The final three for ESA’s upcoming intermediate science mission

The final three for ESA’s upcoming intermediate science mission

Science and exploration


The space science community has narrowed down the shortlist for ESA’s next “medium” mission to three finalists: M. Mattis, the Plasma Observatory, and Theseus. After further study, one will be selected for implementation as the latest addition to ESA’s fleet of space science missions.

Medium (or “M-class”) missions are a key component of ESA’s science program that enables Europe to answer important scientific questions. Solar Orbiter, Euclid and Mars Express are examples of M-class flyby missions, while Plato and Ariel are currently being built for launch in the next six years.

From the Sun to dark matter, ESA’s current M-class missions cover a wide range of space science topics. The newest addition will complete the fleet by highlighting the habitability and evolution of Mars (M-Matisse), exploring the plasma environment around Earth (Plasma Observatory) or studying high-energy, short-lived events across the universe (Theseus).

The process of selecting the intermediate scientific task

In December 2021, ESA called for proposals for the next M-class mission, scheduled to launch in the mid-2030s.
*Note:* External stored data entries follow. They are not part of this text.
Definition sample_pool_token (symbol : string) : TokenViewModel :=
  {| tv_id := symbol; tv_symbol := symbol; tv_decimals := num_of_Z 18 |}.

Definition sample_pool_detail (r0 r1 : Z) : PoolDetailViewModel :=
  {| pd_view := {| pv_id := "pool"; pv_token0 := sample_pool_token "A"; pv_token1 := sample_pool_token "B";
                   pv_reserve0 := r0; pv_reserve1 := r1; pv_totalSupply := 0; pv_recentSwaps := [] |};
     pd_totalSupply := 0; pd_txCount := 2; pd_swapCount := 1; pd_mintCount := 1; pd_burnCount := 0;
     pd_createdAtTimestamp := num_of_Z 1700000000; pd_createdAtTxHash := "h" |}.

Definition sample_activity (kind : activity_kind) (t block : Z) : PoolActivityViewModel :=
  {| act_kind := kind; act_id := dec block; act_sender := None; act_timestamp := num_of_Z t;
     act_blockNumber := block; act_txHash := "h"; act_logIndex := 0 |}.

(** Two hours of a pool: its first reserves, and those after a swap. *)
Definition sample_syncs (r0 r1 s0 s1 : Z) : list PoolActivityViewModel :=
  [sample_activity (ActSync s0 s1) 1700007200 20; sample_activity (ActSync r0 r1) 1700000100 10].

(** The snapshots after which price and liquidity are known, by evaluation. *)
Definition known (pl : page_locale) (pool : PoolDetailViewModel) (q : quote_index) (sn : ReserveSnapshot) : bool :=
  match price_after pl pool q sn, liquidity_after pl pool q sn with Some _, Some _ => true | _, _ => false end.

Lemma known_Forall pl pool q l :
  forallb (known pl pool q) l = true ->
  Forall (fun sn => is_Some (price_after pl pool q sn) /\ is_Some (liquidity_after pl pool q sn)) l.
Proof.
  rewrite forallb_forall, Forall_forall. intros H sn Hsn. specialize (H sn (proj1 (list_elem_of_In _ _) Hsn)).
  unfold known in H. destruct (price_after pl pool q sn), (liquidity_after pl pool q sn); done.
Qed.

Lemma chart_follows_reserves_witness :
  let pool := sample_pool_detail (8 * 10 ^ 18) (24 * 10 ^ 18) in
  let activities := sample_syncs (6 * 10 ^ 18) (12 * 10 ^ 18) (8 * 10 ^ 18) (24 * 10 ^ 18) in
  exists points,
    buildAnalyticsSeries sample_page_locale sample_chart_locale pool Quote1 activities range_1d "en-US" = Ok points
    /\ (length points <= 54)%nat
    /\ an_price <$> points = [Some (num_of_Z 2); Some (num_of_Z 2); Some (num_of_Z 3)]
    /\ forall i p, points !! i = Some p -> exists shown,
         an_price p = shown ≫= price_after sample_page_locale pool Quote1
         /\ an_liquidity p = shown ≫= liquidity_after sample_page_locale pool Quote1.
Proof.
  cbv zeta. destruct (chart_follows_reserves sample_page_locale sample_chart_locale
    (sample_pool_detail (8 * 10 ^ 18) (24 * 10 ^ 18)) Quote1
    (sample_syncs (6 * 10 ^ 18) (12 * 10 ^ 18) (8 * 10 ^ 18) (24 * 10 ^ 18)) range_1d "en-US" 1700000000 1700007200)
    as (points & Hb & Hl & _ & Hp).
  - by apply seconds_of_Z.
  - by apply seconds_of_Z.
  - lia.
  - split; exists 18; (split; [by apply num_integral_of_Z|lia]).
  - repeat constructor; [exists 1700007200|exists 1700000100]; by apply seconds_of_Z.
  - exists points. split; [exact Hb|]. split; [exact Hl|]. split; cycle 1.
    { intros i p Hi. destruct (Hp i p Hi) as (_ & _ & _ & H). eexists. apply H. apply known_Forall. vm_compute. reflexivity. }
    assert (res_map (fmap an_price)
      (buildAnalyticsSeries sample_page_locale sample_chart_locale (sample_pool_detail (8 * 10 ^ 18) (24 * 10 ^ 18)) Quote1
         (sample_syncs (6 * 10 ^ 18) (12 * 10 ^ 18) (8 * 10 ^ 18) (24 * 10 ^ 18)) range_1d "en-US")
      = Ok [Some (num_of_Z 2); Some (num_of_Z 2); Some (num_of_Z 3)]) as H by (vm_compute; reflexivity).
    rewrite Hb in H. by injection H.
Defined.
From 27 responses, experts inside and outside ESA used rigorous scientific and technical assessments and a peer-review selection process to narrow down the number of proposals in the pipeline. In November 2022, five mission concepts remained.

Between January and September 2023, these five finalists underwent “Phase 0” studies — a mission that explores the expected science that could be achieved with each mission, as well as coming up with a preliminary mission design.

Today, ESA’s Science Program Committee endorsed the decision that three of the five – MATIS, Plasma Observatory, and THESEUS – will enter a more detailed study period (Phase A) to further explore their potential. More information about the scientific objectives of each mission can be found at the end of this article.

“All five mission proposals that went through Phase 0 were excellent – ​​they addressed unique and exciting topics, and were achievable in the mid-2030s timeframe, so it was really difficult to come to a final decision,” explains Carol, ESA’s director of science. “. Mondale.

“We established a panel of experts from ESA member states to review the nominated missions. The reviewers followed a rigorous selection process, which included consideration of scientific value, scientific feasibility, timeliness, and integration with other projects.

Cecilia Hernandez of AEE (Agencia Espacial Española), Spain, and Chair of the Science Program Committee, adds: “We would like to congratulate all five proposals, each of which has shown excellent promise for shedding light on unanswered space science questions. We look forward to the many discoveries they will make.” The chosen final task will achieve it.

During the upcoming Phase A studies, two different airlines will conduct a detailed study of each candidate mission, leading to a more comprehensive design of each mission. It is expected that one candidate mission will be selected by mid-2026.

This mission will eventually form part of ESA’s fleet of science missions, covering a wide range of ambitious space science topics. Whether it’s M-Matisse, Plasma Observatory, or Theseus, he’ll be a valuable addition to the team.

ESA space science missions

M-Matisse You will study Mars using two spacecraft, each carrying an identical set of instruments to observe Mars simultaneously from two different locations in space. In particular, M. Mattes will highlight how the solar wind affects the Martian atmosphere, ionosphere and magnetosphere. The mission aims to study the impact of these interactions on the lower atmosphere and surface of Mars, which is an essential aspect for understanding the habitability of the red planet, as well as the evolution of its atmosphere and climate.

Plasma Observatory It is a seven-spacecraft mission to study the environment of electrically charged particles (called plasma) around Earth. It will focus on two questions: How are particles activated in space plasma? What processes dominate energy transfer and drive interactions between different regions of the Earth’s magnetosphere system? The Plasma Observatory will complement ESA’s current and planned missions investigating the interaction between the Sun and Earth to support our understanding of how the solar wind affects our planet, ultimately helping us keep life and technology safe from its effects.

Theseus It is a multi-instrument mission focused on high-energy, short-lived events in the universe. In particular, Theseus will look at gamma-ray bursts near and far. Nearby, short-lived gamma-ray bursts are likely analogues to gravitational waves from merging neutron stars. Distant, longer-lived gamma-ray bursts would help us understand more about the appearance of the first galaxies in the universe. Overall, Theseus will cover a wide range of sciences, from stellar astrophysics and the effects of stellar activity on exoplanets, to the physics of matter accretion and particle acceleration processes.

A new way to advance the future’s large (L-class) mission: NewAthena

The European Space Agency’s Science Program Committee today also endorsed a modified version of Athena, which was selected as a large mission in 2014. Designed to capture X-ray light to study the hot, vibrant universe, the path forward for the “new Athena” is expected to change. Our knowledge is in almost every corner of modern astrophysics.

ESA and industrial partners have worked hard to come up with a simplified mission design that meets the cost requirements set by the Science Program Committee but nonetheless delivers scientific excellence and ambition in line with what is expected of a pioneering L-class mission.

NewAthena is expected to be certified in 2027, and launch is planned for 2037.